Manitoba RCMP are cracking open decades of unsolved homicides where women were the victims, a spokeswoman said Saturday.
The investigation comes after public concern by victims’ families as well as community groups who wonder whether or not those homicides are linked and if a serial killer could be at work.
"We’re going to review every historical homicide that involved women as a victim," RCMP spokeswoman Sgt. Line Karpish said.
That means starting at square one all over again, Karpish said.
"We’re going to go through every single piece of paper, every bit of evidence and every single photograph to make sure all our Ts are crossed and all our Is are dotted. If any gap is identified, we will take action."
Karpish said police decided to review the files, some of them dating back to the 1960s, after meetings with members of the community and Justice Minister Dave Chomiak.
"(It) is largely driven by our desire to ensure to the public that they are safe, and that we are doing our job when missing people are reported (or) when foul play is suspected," Karpish said.
Karpish stressed a separate task force isn’t being created and RCMP will use existing resources, including four officers and one criminal analyst from its historical case unit to scour through decades of files. Homicides are classified as historical after five years, Karpish said.
The investigation is expected to take several months.
"It’s a very daunting task," Karpish added. "Every (case) is unique — some have more to work with, some have less," Karpish said.
"We don’t catalogue homicides by sex or by race. So we need to figure out which of those files are subject to review. It’s a process we must go through."
The team will use the RCMP’s violent crime linkage analysis system (VCLAS), Karpish said. VCLAS will allow investigators to mine for possible connections between the unsolved homicides, not just in Manitoba, but across the country.
"We’re going to make sure that everything that should be on there is on there," Karpish said.
The public would be notified if this latest review yields any new or important information on unsolved homicides involving women, Karpish said.
"If there are any links to any of these homicides where we feel public safety is at issue we will notify the public immediately," Karpish said.
In Manitoba, advocacy groups have said there may be at least 75 unsolved cases of missing and murdered woman.
The Winnipeg Police Service’s website lists 28 unsolved murders of women, including Noreen Taylor, 32, who was found lying on Ham Street near Lagimodiere Boulevard in August 2001. Taylor, a known prostitute, was partially nude and suffered massive head injuries consistent with being pushed from, jumping out of, or falling from a speeding vehicle, police said.
Taylor’s mother, Sylvia Aerssens, said the new investigation is the right move by police investigators.

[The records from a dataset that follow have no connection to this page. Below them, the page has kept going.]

(** X18: opening and closing a request restores the maps.  For a non-null
    key that is in neither map, with room in both, the entry probe followed
    by the return probe on the same key leaves the correlation table and
    [spans_in_progress] exactly as they were before the entry, and the
    emission channel longer by one record: the record opened at entry (text
    fields zeroed, status 0) with the end timestamp read by the return
    probe.  This holds for the hyper pair and for every tonic entry probe
    with every tonic return probe. *)
Theorem open_then_close_restores_maps :
  (forall bld ro s e e_ret,
      hyper_identity bld Hyper.serve_connection e <> 0 ->
      Hyper.context_to_http_events s
        !! hyper_identity bld Hyper.serve_connection e = None ->
      Hyper.spans_in_progress s
        !! hyper_identity bld Hyper.serve_connection e = None ->
      (size (Hyper.context_to_http_events s) < Hyper.MAX_CONCURRENT)%nat ->
      (size (Hyper.spans_in_progress s) < spans_max_entries bld)%nat ->
      hyper_identity bld Hyper.serve_connection_return e_ret
      = hyper_identity bld Hyper.serve_connection e ->
      Hyper.step bld ro (Hyper.step bld ro s (Hyper.serve_connection, e))
        (Hyper.serve_connection_return, e_ret)
      = Hyper.mk_maps (Hyper.context_to_http_events s) (Hyper.spans_in_progress s)
          (Hyper.events s
             ++ [Hyper.set_end_time (bpf_ktime_get_ns e_ret) (hyper_opened e)]))
  /\ (forall bld ro p p_ret s e e_ret,
        tonic_is_entry p = true ->
        tonic_is_return p_ret = true ->
        tonic_identity bld p e <> 0 ->
        Tonic.context_to_grpc_events s !! tonic_identity bld p e = None ->
        Tonic.spans_in_progress s !! tonic_identity bld p e = None ->
        (size (Tonic.context_to_grpc_events s) < Tonic.MAX_CONCURRENT)%nat ->
        (size (Tonic.spans_in_progress s) < spans_max_entries bld)%nat ->
        tonic_identity bld p_ret e_ret = tonic_identity bld p e ->
        Tonic.step bld ro (Tonic.step bld ro s (p, e)) (p_ret, e_ret)
        = Tonic.mk_maps (Tonic.context_to_grpc_events s) (Tonic.spans_in_progress s)
            (Tonic.grpc_events s
               ++ [Tonic.set_end_time (bpf_ktime_get_ns e_ret)
                     (tonic_entry_record ro bld p e)])).
Proof.
  split.
  - intros bld ro s e e_ret Hk Ht Hs Hroom Hsroom Hret.
    rewrite (hyper_entry_step bld ro s e Hk).
    rewrite !bpf_map_update_elem_room by assumption.
    rewrite (hyper_return_step bld ro _ e_ret (hyper_opened e)).
    + cbn [Hyper.context_to_http_events Hyper.spans_in_progress Hyper.events].
      rewrite Hret, !delete_after_insert by assumption. reflexivity.
    + rewrite Hret. exact Hk.
    + cbn [Hyper.context_to_http_events]. rewrite Hret. apply lookup_insert_eq.
  - intros bld ro p p_ret s e e_ret Hp Hpr Hk Ht Hs Hroom Hsroom Hret.
    rewrite (tonic_entry_step bld ro p s e Hp Hk).
    rewrite !bpf_map_update_elem_room by assumption.
    rewrite (tonic_return_step bld ro p_ret _ e_ret (tonic_entry_record ro bld p e)).
    + cbn [Tonic.context_to_grpc_events Tonic.spans_in_progress Tonic.grpc_events].
      rewrite Hret, !delete_after_insert by assumption. reflexivity.
    + exact Hpr.
    + rewrite Hret. exact Hk.
    + cbn [Tonic.context_to_grpc_events]. rewrite Hret. apply lookup_insert_eq.
Qed.
(** * arcgis_corporate: a shallow embedding of the Survey123 helper classes

    The repository is one Python module, [arcgis_corporate.py], with four
    classes: [ConnectGIS] (login), [GetData] (download a layer or table as a
    data frame, optionally saved as CSV), [UploadToPortal] (overwrite a portal
    item from a local CSV) and [GetPhotos] (incremental download of photo
    attachments driven by [log_photos.json]).

    The vendor SDK ([arcgis]) is an interface of the embedding (class
    [ArcGIS]); the local file system, the console and the SDK calls that the
    specification talks about are threaded through a state-and-exception
    monad. *)

From stdpp Require Import gmap strings list fin_maps pretty.
From Stdlib Require Import ZArith Ascii.

Local Open Scope Z_scope.

(** ** Python values used by the module *)

(** Exceptions the modelled code can raise. [SDKError] stands for whatever
    the vendor SDK raises (network, authentication, server errors). *)
Inductive exn :=
  | IndexError
  | TypeError
  | AttributeError
  | NameError
  | ValueError
  | SDKError (msg : string).

Inductive res (A : Type) :=
  | Ok (a : A)
  | Raise (e : exn).
Arguments Ok {A} a.
Arguments Raise {A} e.

(** [l[i]] on a Python list: negative positions count from the end,
    anything outside [-len, len) raises IndexError. *)
Definition py_index {A} (l : list A) (i : Z) : res A :=
  let n := Z.of_nat (length l) in
  let j := if 0 <=? i then i else n + i in
  if (0 <=? j) && (j <? n)
  then match l !! Z.to_nat j with Some x => Ok x | None => Raise IndexError end
  else Raise IndexError.

(** [s.startswith(p)] *)
Fixpoint startswith (p s : string) : bool :=
  match p, s with
  | EmptyString, _ => true
  | String a p', String b s' => if decide (a = b) then startswith p' s' else false
  | String _ _, EmptyString => false
  end.

(** [s.endswith('/')] *)
Fixpoint endswith_sep (s : string) : bool :=
  match s with
  | EmptyString => false
  | String c EmptyString => if decide (c = "/"%char) then true else false
  | String _ s' => endswith_sep s'
  end.

(** [s.replace(old, new)] for a non-empty [old]: every non-overlapping
    occurrence, scanning from the left.  [skip] counts the characters of a
    matched occurrence that are still to be dropped. *)
Fixpoint replace_go (old new : string) (skip : nat) (s : string) : string :=
  match s with
  | EmptyString => EmptyString
  | String c s' =>
      match skip with
      | S k => replace_go old new k s'
      | O =>
          if startswith old s
          then new +:+ replace_go old new (String.length old - 1) s'
          else String c (replace_go old new O s')
      end
  end.

Definition replace (s old new : string) : string := replace_go old new O s.

(** [os.path.join(a, b)] (posixpath): an absolute [b] discards [a]; a
    separator is inserted unless [a] is empty or already ends with one. *)
Definition os_path_join (a b : string) : string :=
  if startswith "/" b then b
  else if decide (a = "") then b
  else if endswith_sep a then a +:+ b
  else a +:+ "/" +:+ b.
(** * An Entity-Component-System engine: model and properties

    The development embeds [src/ecs/engine.ts] (classes [Engine] and
    [System]) and [src/ecs/component.ts] (component and blueprint data) and
    proves the properties of the engine's tick, entity, listener, system and
    blueprint operations.

    JavaScript objects have identity.  Entities, listeners, systems and
    engines are known to the code below only through [indexOf] and method
    calls, so they are modelled as references (natural numbers) into
    stores.  The two arrays that the engine hands to other code, or copies
    for other code ([_entities] through the [entities] getter, [_blueprints]
    through the [EntityFactory] constructor), live in a heap of array
    objects so that sharing is visible; the arrays that never leave their
    owner ([_systems], [_entityListeners], [System._engines]) are fields.

    The bodies of [System.update] and of the listeners' methods are user
    code.  They are modelled by the calls they make ([Behaviour],
    [Handlers]), which may change the very arrays the engine is looping
    over: the loops over [_systems] and [_entityListeners] read the array
    afresh at every step, as the array iterator does. *)

From stdpp Require Import gmap strings list pretty sorting.
From Stdlib Require Import ZArith Lia.

Local Open Scope Z_scope.

(** ** JavaScript values *)

(** The values the code below meets.  [VNum n] is the Number value of the
    integer [n], that is the double nearest to [n]. *)
Inductive JSVal :=
  | VUndefined
  | VNull
  | VBool (b : bool)
  | VNum (n : Z)
  | VStr (s : string)
  | VObject.

(** ToBoolean, as used by [if (x)] and [!x]. *)
Definition truthy (v : JSVal) : bool :=
  match v with
  | VUndefined | VNull => false
  | VBool b => b
  | VNum n => negb (n =? 0)
  | VStr s => negb (String.eqb s "")
  | VObject => true
  end.

(** The Number value nearest to the integer [n]: [n] itself when it has at
    most 53 significant bits, else [n] rounded to 53 bits, a tie going to
    the even one; [None] is an infinity. *)
Definition nearest_double (n : Z) : option Z :=
  let m := Z.abs n in
  let sh := Z.log2 m + 1 - 53 in
  if sh <=? 0 then Some n
  else
    let q := Z.shiftr m sh in
    let r := m - Z.shiftl q sh in
    let half := Z.shiftl 1 (sh - 1) in
    let q' := if (half <? r) || ((r =? half) && Z.odd q) then q + 1 else q in
    let d := Z.shiftl q' sh in
    if Z.shiftl 1 1024 <=? d then None else Some (Z.sgn n * d).

(** The number of decimal digits of a positive integer. *)
Definition decimal_length (x : Z) : Z := Z.of_nat (String.length (pretty x)).

(** The digit strings [s] of [k] digits for which [s × 10^(n - k)] is the
    Number [x], [n] being the number of digits of [x] or one more; each with
    its [n] and its distance from [x]. *)
Definition digit_candidates (x k : Z) : list (Z * Z * Z) :=
  let D := decimal_length x in
  n ← [D; D + 1];
  s ← [x / 10 ^ (n - k); x / 10 ^ (n - k) + 1];
  if bool_decide (k ≤ n ∧ 10 ^ (k - 1) ≤ s < 10 ^ k ∧
                  nearest_double (s * 10 ^ (n - k)) = Some x)
  then [(s, n, Z.abs (s * 10 ^ (n - k) - x))] else [].

Definition closest (cs : list (Z * Z * Z)) : option (Z * Z) :=
  fst <$> foldr (λ c best,
                   match best with
                   | Some b => if snd c <=? snd b then Some c else Some b
                   | None => Some c
                   end) None cs.

(** The shortest digit string that reads back as the Number [x], with the
    position of the decimal point: the smallest [k] from [k] on. *)
Fixpoint shortest_digits (steps : nat) (x k : Z) : Z * Z * Z :=
  match steps with
  | O => (x, decimal_length x, decimal_length x)
  | S steps' =>
      match closest (digit_candidates x k) with
      | Some (s, n) => (s, n, k)
      | None => shortest_digits steps' x (k + 1)
      end
  end.
(** * Z-score anomaly detection of [anamoly_detection/api_server.py]

    A shallow embedding of [detect_temporal_anomalies] and of the
    [/detect] endpoint [detect_anomalies], and the properties the
    specification states about them.

    Python [float] and NumPy [float64] are IEEE 754 binary64 numbers:
    they are modelled by [spec_float] with the binary64 operations of
    the Standard Library ([prec = 53], [emax = 1024]).  Python [int] is
    [Z], [str] is [string], a [list] is a [list], and the insertion
    ordered [defaultdict(list)] is an association list. *)

From Stdlib Require Import ZArith List String Ascii Bool Lia DecimalString.
From Stdlib Require Import Permutation Sorted.
From Stdlib Require Import Floats.SpecFloat.
From Stdlib Require Import QArith Qpower Lqa.
Import ListNotations.

Local Open Scope string_scope.
Local Open Scope list_scope.
Local Open Scope Z_scope.

(** ** Python floats *)

Module Float.

Definition float := spec_float.

Definition prec : Z := 53.
Definition emax : Z := 1024.

Definition add : float -> float -> float := SFadd prec emax.
Definition sub : float -> float -> float := SFsub prec emax.
Definition mul : float -> float -> float := SFmul prec emax.
Definition div : float -> float -> float := SFdiv prec emax.
Definition sqrt : float -> float := SFsqrt prec emax.
Definition abs : float -> float := SFabs.
Definition ltb : float -> float -> bool := SFltb.
Definition leb : float -> float -> bool := SFleb.

(** [x > y] and [x >= y] of Python are [y < x] and [y <= x]. *)
Definition gtb (x y : float) : bool := ltb y x.
Definition geb (x y : float) : bool := leb y x.

(** The float nearest to an integer ([float(n)]). *)
Definition of_Z (n : Z) : float := binary_normalize prec emax n 0 false.
(** Lines 162-173; [meshRef] tells whether [meshRef.current] is set. *)
Definition TreeParticles_useFrame (meshRef : bool) (targetFactor : R)
    (p : TreeParticles) : TreeParticles :=
  if meshRef then
    let sp := speed targetFactor in
    {| initialPositions := initialPositions p;
       explodedPositions := explodedPositions p;
       currentPositions :=
         fold_left
           (moveParticle (initialPositions p) (explodedPositions p)
                         targetFactor sp)
           (seq 0 (iterations (length (currentPositions p))))
           (currentPositions p) |}
  else p.

(** The particle cloud after the render frames that saw the factors
    [fs], oldest first, with the mesh mounted. *)
Definition particleFrames (fs : list R) (p : TreeParticles) : TreeParticles :=
  fold_left (fun q f => TreeParticles_useFrame true f q) fs p.

(** The buffers as [useMemo] builds them: equal lengths. *)
Definition wellFormed (p : TreeParticles) : Prop :=
  length (initialPositions p) = length (currentPositions p) /\
  length (explodedPositions p) = length (currentPositions p).

(** ** Formation interpolator: the decorative objects *)

Record Vector3 : Type := mkVector3 { vx : R; vy : R; vz : R }.

(** three.js's [Vector3.lerpVectors(v1, v2, alpha)]. *)
Definition lerpVectors (v1 v2 : Vector3) (alpha : R) : Vector3 :=
  {| vx := vx v1 + (vx v2 - vx v1) * alpha;
     vy := vy v1 + (vy v2 - vy v1) * alpha;
     vz := vz v1 + (vz v2 - vz v1) * alpha |}.

Record Item : Type := mkItem { startPos : Vector3; endPos : Vector3 }.

(** [items] is fixed by [useMemo]; [curF] is the ref cell; [children]
    are the positions of [groupRef.current.children]. *)
Record ComplexDecorationSystem : Type := mkDecorations {
  items : list Item;
  curF : R;
  children : list Vector3
}.

(** Lines 208-211, positions only: child number [i] is placed from
    [items[i]]; a child without an item makes [it.startPos] throw
    ([None]). *)
Fixpoint forEachChild (its : list Item) (f : R) (i : nat)
    (cs : list Vector3) : option (list Vector3) :=
  match cs with
  | [] => Some []
  | _ :: rest =>
      it ← its !! i;
      rest' ← forEachChild its f (S i) rest;
      Some (lerpVectors (startPos it) (endPos it) f :: rest')
  end.

(** Lines 205-212; [groupRef] tells whether [groupRef.current] is set. *)
Definition ComplexDecorationSystem_useFrame (groupRef : bool)
    (targetFactor : R) (d : ComplexDecorationSystem)
  : option ComplexDecorationSystem :=
  if groupRef then
    let f := curF d + (targetFactor - curF d)
                      * (if Rgt_dec targetFactor 0.1
                         then EXPLOSION_SPEED else RETURN_SPEED) in
    cs ← forEachChild (items d) f 0 (children d);
    Some {| items := items d; curF := f; children := cs |}
  else Some d.

Fixpoint decorationFrames (fs : list R) (d : ComplexDecorationSystem)
  : option ComplexDecorationSystem :=
  match fs with
  | [] => Some d
  | f :: rest =>
      d' ← ComplexDecorationSystem_useFrame true f d;
      decorationFrames rest d'
  end.

(** ** Scene composition *)

(** three.js's [MathUtils.lerp(x, y, t)]. *)
Definition lerp (x y t : R) : R := (1 - t) * x + t * y.

(** Lines 234-238 on [groupRef.current.rotation.y]. *)
Definition Scene_useFrame (groupRef : bool) (treeRotation : option R)
    (delta : R) (rotation_y : R) : R :=
  if groupRef then
    match treeRotation with
    | Some r => lerp rotation_y r 0.1
    | None => rotation_y + delta * 0.2
    end
  else rotation_y.
Lemma report_result_io_file_events o audio_file r s :
  file_events (events_of (report_result_io o audio_file (Some r)) s) =
  match open_error o output_file with
  | Some _ => []
  | None =>
      FileOpenW output_file
      :: map (FileWrite output_file)
             (accepted o output_file (report_chunks audio_file r))
      ++ match close_error o output_file with
         | Some _ => []
         | None => [FileClose output_file]
         end
  end%list.
Proof.
  rewrite report_result_io_events, file_events_app, file_events_console. cbn [app].
  destruct (open_error o output_file); [reflexivity|].
  cbn [file_events filter is_file_event]. f_equal.
  fold (file_events
          (map (FileWrite output_file) (accepted o output_file (report_chunks audio_file r)) ++
           match close_error o output_file with
           | Some _ => []
           | None =>
               FileClose output_file
               :: match first_refusal o output_file (report_chunks audio_file r) with
                  | Some _ => []
                  | None => [Console (ResultsSavedTo output_file)]
                  end
           end)).
  rewrite file_events_app, file_events_writes. f_equal.
  destruct (close_error o output_file); [reflexivity|].
  destruct (first_refusal o output_file (report_chunks audio_file r)); reflexivity.
Qed.

Lemma report_result_io_written o audio_file r s :
  written_chunks output_file (events_of (report_result_io o audio_file (Some r)) s) =
  match open_error o output_file with
  | Some _ => []
  | None => accepted o output_file (report_chunks audio_file r)
  end.
Proof.
  rewrite written_chunks_file_events, report_result_io_file_events.
  destruct (open_error o output_file); [reflexivity|].
  cbn [written_chunks]. rewrite written_chunks_app, written_chunks_writes.
  destruct (close_error o output_file); cbn; apply app_nil_r.
Qed.


Lemma report_result_io_outcome o audio_file r s :
  fst (report_result_io o audio_file (Some r) s) =
  match open_error o output_file with
  | Some e => Raised e
  | None =>
      match close_error o output_file with
      | Some e' => Raised e'
      | None =>
          match first_refusal o output_file (report_chunks audio_file r) with
          | Some e => Raised e
          | None => Returned tt
          end
      end
  end.
Proof.
  rewrite report_result_io_run. cbv zeta.
  destruct (open_error o output_file); [reflexivity|].
  destruct (close_error o output_file); [reflexivity|].
  destruct (first_refusal o output_file (report_chunks audio_file r)); reflexivity.
Qed.







(* ================================================================== *)
(** * Further properties of the script *)

(** ** [setup_ffmpeg] *)

Lemma prefix_app (a b : string) : prefix a (a ++ b) = true.
Proof.
  induction a as [|c a IH]; simpl; [destruct b; reflexivity|].
  destruct (ascii_dec c c) as [_|Hne]; [exact IH|now destruct Hne].
Qed.

Lemma contains_unfold (needle hay : string) :
  PyStr.contains needle hay =
  prefix needle hay ||
  match hay with
  | "" => false
  | String _ rest => PyStr.contains needle rest
  end.
Proof. destruct hay; reflexivity. Qed.

Lemma contains_app (a b : string) : PyStr.contains a (a ++ b) = true.
Proof. rewrite contains_unfold, prefix_app. reflexivity. Qed.

(** X1.  What [setup_ffmpeg] does when the bundled ffmpeg directory cannot
    be found or examined.  When [os.stat] fails on it with an error that
    means "no such path" (ENOENT, ENOTDIR, EBADF, ELOOP, or a ValueError
    for a path that cannot be encoded), the function prints that ffmpeg was not found and
    answers [False].  When [os.stat] fails with any other error, such as
    a refused permission, the error is raised again and nothing is
    printed.  In both cases the search path is left as it was. *)
Theorem setup_ffmpeg_without_directory (w : World) (s : State) (e : PyException) :
  stat w (clock s) (ffmpeg_dir w) = inl e ->
  (pathlib_ignore_error e = true \/ is_ValueError e = true ->
   setup_ffmpeg w s =
   (Returned false,
    mkState (S (clock s)) (environ_PATH s) (trace s ++ [Console FfmpegNotFound]))) /\
  (pathlib_ignore_error e = false -> is_ValueError e = false ->
   setup_ffmpeg w s = (Raised e, mkState (S (clock s)) (environ_PATH s) (trace s))).
Proof.
  intro Hstat. rewrite setup_ffmpeg_run, Hstat. split.
  - intros [Hign|Hval].
    + rewrite Hign. reflexivity.
    + rewrite Hval, orb_true_r. reflexivity.
  - intros Hign Hval. rewrite Hign, Hval. reflexivity.
Qed.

"The good Lord works in many ways," Aerssens said. "Maybe it’s His way of saying something should be done. It would be nice to have something solved."
Justice Minister Dave Chomiak first told the Free Press last month that the RCMP and Winnipeg Police were dusting off the old cases. The news came shortly after 17-year-old Cherisse Houle was found dead, face down in a ditch, and Chomiak himself wondered if a serial killer could be responsible.
"I have been convinced by police that the evidence does not point to that," Chomiak said at the time.
Former Vancouver police officer turned serial-killer profiler Kim Rossmo told the Free Press that it wouldn’t surprise him if a serial killer was at work in Winnipeg.
"It would be shocking to think that in a city the size of Winnipeg, that you wouldn’t have one or more serial killers preying on prostitutes over a 30-year period," Rossmo said.